食事会が始まってから 1時間程が過ぎる……。
早めに休みたい者や、家庭を持つ者……。
様々な理由から、退室者がポツポツと表れる。
久しぶりの 和やかな空気だった。
参加時間の長短に関わらず、憩いの時間を見事に演出し 提供できたのだろう。
未だに雰囲気の変わらない空間は、誰が見ても 1つの催しとしての成功を証明したようだった。
…………。
……。
坊主頭の青年 丹内空護(タンナイ クウゴ)は、今しがた一段落が付いた所だった。
会が始まってからは……。
普段 ゆっくり会話できない開発側の人間に個別に挨拶に回っていたからだ。
どうにか 殆どの、職員に挨拶を済ませられた。
片手には、ノンアルコールカクテルが半分程 残ったグラスが握られている。
休憩がてらに野菜スティックを口に運んだ。
…………。
みずみずしい 人参をかじっていると……。
……丹内空護の見知った女性が 声を掛けてきた。
…………。
「 そのニンジン美味しいでしょ ? 」
…………。
話しかけたのは、天瀬真尋だった。
丹内空護は、野菜スティックの中でも ニンジンのスティックをリピートし続ける。
…………。
天瀬真尋は、何種類かの料理の補充と……。
退室した参加者の食器の下膳を行っているようだった。
キッチン用の 3段構造のキャリーカートを移動式の拠点にしては、仕事をしている。
…………。
閉会時刻まで後 1時間を切った会場は……。
和やかな空気を残しつつも、閑散とした場所も見え始める。
食堂で働く側にとっても 一段落がついたような 所だろうか。
…………。
今かじっている 人参を 1本食べ終えた頃合いで……。
丹内空護も、穏やかな気持ちで応答した。
…………。
「 美味しいよ。
その様子だと 忙しさのピークは過ぎたのか ? 」
「 今はね……。
もう少し したら最後のピークかな。 」
「 今回の食事会には、いろいろ頑張ってたんだって ?
十一から聞いてるよ。

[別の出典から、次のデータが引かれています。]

(** C8. Two nodes that agree on the channel agree on how to close it: the masters gave both
    the same funding, balances, scripts and dust limit, neither is reconnecting, the funder
    can pay either first offer with an output left, and each accepts both. If the first
    offers differ by at most [2^n + 1], then once each has [n + 3] times or more seen all that the
    other has sent, both closing processes have completed, with the same fee, which lies
    between the two first offers. Each has reported to its master a transaction that
    spends the funding and pays each side its part at that fee, less dust, with a valid
    signature of the other, and it is the same transaction on both sides. *)
Theorem closing_agrees seeds uninits inits n k : matched seeds inits ->
  Z.abs (c_offer (inits LOCAL) - c_offer (inits REMOTE)) <= 2 ^ Z.of_nat n + 1 -> (n + 3 <= k)%nat ->
  exists fee tx, in_play inits fee /\ closing_tx inits fee tx /\
    forall s, exists out sig,
      closing_main (seeds s) (uninits s) (inits s) (From_peer <$> at_side (exchange seeds uninits inits k) (other s))
        = Goes fee [] out /\
      Received_signature sig tx ∈ out /\ signs inits (other s) tx sig.
Proof using Type*.
  intros M D L.
  destruct (bids_settle n (begins inits LOCAL) (begins inits REMOTE)) as (fee & Sf & Bf).
  { unfold begins. destruct (c_funder (inits LOCAL)); sides; lia. }
  assert (in_play inits fee) as P.
  { unfold in_play, between in *. unfold begins in Bf. destruct (c_funder (inits LOCAL)); sides; lia. }
  destruct (closing_tx_ex seeds inits M fee P) as [tx C]. exists fee, tx. split; [done|]. split; [done|]. intros s.
  rewrite (exchange_mine seeds uninits inits M (S n) fee k (other s) Sf), (mine_theirs seeds inits M).
  destruct (main_plays seeds uninits inits M s k (S n) fee Sf) as [_ Ed].
  destruct Ed as (out & -> & tx' & sig & C' & Sg & Hin).
  { unfold conv. cbn [length]. pose proof (length_bids (S n) (begins inits LOCAL) (begins inits REMOTE)). lia. }
  assert (tx' = tx) as -> by (destruct C as [E _], C' as [E' _]; congruence).
  exists out, sig. done.
Qed.
End Agreement.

ありがとう。
お陰で 皆の表情が 大分良くなった。 」
「 いいよ。いいよ。
それ、先週も食堂のスタッフ全員に言ってたでしょ ?
本当に昔から、律儀で真面目だね。
お兄ちゃん なんかと真逆っていうか。 」
「 十一は俺よりも出来る事が 多い奴だからな。
そりゃ違うさ。
俺は あいつみたいに 器用じゃないから、
自分に出来る事をやるだけだよ。 」
「 そういうとこ。 」
…………。
何気ない世間話から……。
昔の話へと発展していく。
まだ、天瀬十一も交えて 3人での交流が有った 学生時代頃の話だ。
…………。
天瀬真尋も、下膳中の食器が乗ったトレーを、キャリーカートに置いて思いで話に入り込む……。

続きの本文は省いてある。